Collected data
(** What node-hid does when asked: [HID.devices()] returns a list or
    throws, and [new HID.HID(path)] opens the device or throws. *)
Inductive Enumeration :=
| Enumerated (devices : list Device.info)
| EnumerationThrows.

Record Host := {
  enumeration : Enumeration;
  opens : bool
}.

(** The module variables [hidDevice], [reconnectTimer] and
    [isShuttingDown], the runtime's table of scheduled timers, and the
    counters that make timers and device objects distinct. *)
Record World := {
  hidDevice : option Handle;
  reconnectTimer : option TimerId;
  isShuttingDown : bool;
  timers : list TimerId;
  nextTimer : TimerId;
  nextHandle : Handle
}.

Definition world0 : World := {|
  hidDevice := None;
  reconnectTimer := None;
  isShuttingDown := false;
  timers := [];
  nextTimer := 0%nat;
  nextHandle := 0%nat
|}.

(** [ConsoleError] carries the text before the error value. *)
Inductive Effect :=
| ConsoleLog (msg : string)
| ConsoleError (msg : string)
| OpenDevice (path : string) (h : Handle)
| CloseDevice (h : Handle).

Definition L (A : Type) : Type := Prog World Effect A.

Definition set_hidDevice (d : option Handle) (w : World) : World :=
  {| hidDevice := d; reconnectTimer := reconnectTimer w;
     isShuttingDown := isShuttingDown w; timers := timers w;
     nextTimer := nextTimer w; nextHandle := nextHandle w |}.

Definition set_reconnectTimer (t : option TimerId) (w : World) : World :=
  {| hidDevice := hidDevice w; reconnectTimer := t;
     isShuttingDown := isShuttingDown w; timers := timers w;
     nextTimer := nextTimer w; nextHandle := nextHandle w |}.

Definition set_isShuttingDown (b : bool) (w : World) : World :=
  {| hidDevice := hidDevice w; reconnectTimer := reconnectTimer w;
     isShuttingDown := b; timers := timers w;
     nextTimer := nextTimer w; nextHandle := nextHandle w |}.

Definition isLive (id : TimerId) (w : World) : bool :=
  existsb (Nat.eqb id) (timers w).

(** [setTimeout(callback, 3000)] *)
Definition setTimeout : L TimerId :=
  fun w => (nextTimer w,
            {| hidDevice := hidDevice w; reconnectTimer := reconnectTimer w;
               isShuttingDown := isShuttingDown w;
               timers := timers w ++ [nextTimer w];
               nextTimer := S (nextTimer w); nextHandle := nextHandle w |},
            []).

(** [clearTimeout(id)] *)
Definition clearTimeout (id : TimerId) : L unit :=
  modifies (fun w =>
    {| hidDevice := hidDevice w; reconnectTimer := reconnectTimer w;
       isShuttingDown := isShuttingDown w;
       timers := List.filter (fun t => negb (Nat.eqb id t)) (timers w);
       nextTimer := nextTimer w; nextHandle := nextHandle w |}).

## Exercise directions:
Which of the lines above include the word "devices"? List those lines.

## Exercise solution:
(** What node-hid does when asked: [HID.devices()] returns a list or
| Enumerated (devices : list Device.info)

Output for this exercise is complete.